(* ===== verification/Paipuya.v ===== *)
(** The sync of the catalogue of a third-party site: its configuration, the
    pacing of the requests, the walk of one mode from its cursor, and the workers
    of a run ([src/src/paipuya.rs]), with the cursor table of
    [src/src/catalog.rs]. *)
From S2P Require Import Prelude Text Tiles Json Proto Service Accounts.
#[local] Open Scope string_scope.
#[local] Open Scope list_scope.
#[local] Open Scope Z_scope.

Module Paipuya.
Import Modes Service.

(** Moments and durations are in nanoseconds. *)
Abbreviation DateTime := Z.
Definition second : Z := 1000000000.
Definition num_seconds (delta : Z) : Z := Z.quot delta second.
Definition timestamp_millis (at_ : DateTime) : Z := at_ / 1000000.

Definition ALL_MODES : list Z := [8; 9; 11; 12; 15; 16; 21; 22; 23; 24; 25; 26].
Definition MAX_PAGE : nat := 500.
Definition MAX_CONCURRENCY : nat := 8.
Definition MIN_REQUEST_INTERVAL_MS : Z := 200.

(** ** The pacing

    [next] is the earliest moment the next request may leave. [acquired] is the
    clock when the lock is held, [woken] when the caller is released: not before
    [next]. *)
Record Tick := mkTick { acquired : DateTime; woken : DateTime }.
Definition released (next : DateTime) (t : Tick) : DateTime := if acquired t <? next then woken t else acquired t.
Definition tick (interval next : Z) (t : Tick) : DateTime := released next t + interval.
Fixpoint ticks (interval next : Z) (l : list Tick) : list DateTime :=
  match l with [] => [] | t :: l => released next t :: ticks interval (tick interval next t) l end.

++++++++++++++++++++

Exercise: Each line of the data above must be restated word for word.

The answer:
(* ===== verification/Paipuya.v ===== *)
(** The sync of the catalogue of a third-party site: its configuration, the
    pacing of the requests, the walk of one mode from its cursor, and the workers
    of a run ([src/src/paipuya.rs]), with the cursor table of
    [src/src/catalog.rs]. *)
From S2P Require Import Prelude Text Tiles Json Proto Service Accounts.
#[local] Open Scope string_scope.
#[local] Open Scope list_scope.
#[local] Open Scope Z_scope.

Module Paipuya.
Import Modes Service.

(** Moments and durations are in nanoseconds. *)
Abbreviation DateTime := Z.
Definition second : Z := 1000000000.
Definition num_seconds (delta : Z) : Z := Z.quot delta second.
Definition timestamp_millis (at_ : DateTime) : Z := at_ / 1000000.

Definition ALL_MODES : list Z := [8; 9; 11; 12; 15; 16; 21; 22; 23; 24; 25; 26].
Definition MAX_PAGE : nat := 500.
Definition MAX_CONCURRENCY : nat := 8.
Definition MIN_REQUEST_INTERVAL_MS : Z := 200.

(** ** The pacing

    [next] is the earliest moment the next request may leave. [acquired] is the
    clock when the lock is held, [woken] when the caller is released: not before
    [next]. *)
Record Tick := mkTick { acquired : DateTime; woken : DateTime }.
Definition released (next : DateTime) (t : Tick) : DateTime := if acquired t <? next then woken t else acquired t.
Definition tick (interval next : Z) (t : Tick) : DateTime := released next t + interval.
Fixpoint ticks (interval next : Z) (l : list Tick) : list DateTime :=
  match l with [] => [] | t :: l => released next t :: ticks interval (tick interval next t) l end.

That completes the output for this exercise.